Jerome Cedicci & Robin Trehan
Wednesday, 28th November 2007
According to the International Society of Hospitality Consultants, the top 10 issues of the industry for 2007 were labor and skills shortage, construction costs, technology, changing demographics, future of hotel profits, branding, distribution concerns, travel restrictions, emerging markets and capital availability.

Based on actual performance most of 2007, there appears to be continued growth in international tourism, especially in the emerging market and developing economies, which overall posted a 5% increase, the fourth consecutive year it has yielded such a performance.

Approximately 610 million tourists have been recorded for the period of January to August 2007 while a further 32 million are already booked through to the end of the year.

There seems to have relatively minimal impact of the turbulent financial markets, security and health issues, increased taxes on air transport or the increase in oil prices, although the latter situation is projected to have a more significant impact as the price approaches US$100 a barrel.

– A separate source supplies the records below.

(** * Verification of the exploration mode of factif-ai

    A shallow embedding of the tag parser ([MessagePatterns.parseMessage]),
    of the exploration bookkeeping of the [useExploreChat] hook (graph,
    frontier queue, visited routes, admission guard) and of the retry loop of
    [ExploreModeAnthropicProvider.streamResponse], with the properties the
    specification states about them.  It goes on with the callbacks of the
    hook, the page router of the provider, the Docker VNC service, the screen
    stream, the URL bar of the preview and the reader of the chat stream with
    its connection timer.  The models come first, the facts and the theorems
    after them.

    Strings: a JavaScript string is a sequence of UTF-16 code units.  The
    model uses Rocq's [string]; one [ascii] stands for one code unit below
    256.  Every tag of the grammar is ASCII. *)

From Stdlib Require Import String Ascii List Arith NArith Bool Lia DecimalString.
From stdpp Require Import base option list gmap strings.

Import ListNotations.
Set Warnings "-register-all,-clear-no-such-hyp".

(** Appending to a literal exposes its characters; characters are compared
    by computation only. *)
#[local] Arguments String.append !s1 s2 : simpl nomatch.
#[local] Arguments Ascii.eqb : simpl never.

(** ** JavaScript string primitives used by the sources *)

Module JS.

(** [WhiteSpace] and [LineTerminator] code units below 256: TAB, LF, VT, FF,
    CR, SP and NBSP.  Both [String.prototype.trim] and the regular-expression
    class [\s] use this set. *)
Definition is_white_space (c : ascii) : bool :=
  match nat_of_ascii c with
  | 9 | 10 | 11 | 12 | 13 | 32 | 160 => true
  | _ => false
  end.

The impact on consumer confidence could prove to tip the scales on the demand for international travel once this point is reached.

In the UK, strong growth was posted in the hospitality industry for the last quarter of 2007 even as the economic situation worsens. According to a Deloitte survey, the UK room revenue per available room (revPAR) increased by almost 7%, some UK cities including London (10.4%), Aberdeen (18.6% - the highest in the UK) and Glasgow (13.1%) posted double digit increases.

Scotland posted the best performance in hotel occupancy for the UK overall. London, with occupancy levels of 82.7%, costs more per night at 126, an increase of 12 per night from 2006, which contributed to the revPAR rating of the city.

France also posted strong performance as of September, although it was weaker in Paris compared to regional areas of the country. Occupancy rates in Parisian hotels are experiencing a downturn although revPAR is still high, mainly because of higher daily rates making up for lower actual occupancy.

For futures in the US hospitality industry, research projects that in the event of an economic recession the industry could be looking at more that 6% decline in revPAR, although an economic recession is not anticipated to happen anytime soon.

Based on the actual economic situation, a compound annual revPAR growth of 2% to 5.5% is projected for the next three years until 2010.

In the real world, big spenders continue to come from Germany, the US and the UK, recording an average of 5% overall up to the third quarter of 2007. Italy and Spain posted the fastest growth in tourist spending at more than 9% for 2007.

Among the emerging and developing markets, Brazil tops the spender's list at a growth of 33% with Argentina (24%) and Republic of Korea (18%) bringing up the second and third spots, the Russian Federation not far behind at 16% growth.

Overall, despite the myriad of economic and security issues that plague the industry, the urge to travel has yet to be significantly discouraged in the global traveler.

This is especially noted for emerging countries whose new-found economic prosperity has led to impressive growth in tourist spending, good news for those in the hospitality industry in general, and those in the US and Europe in particular.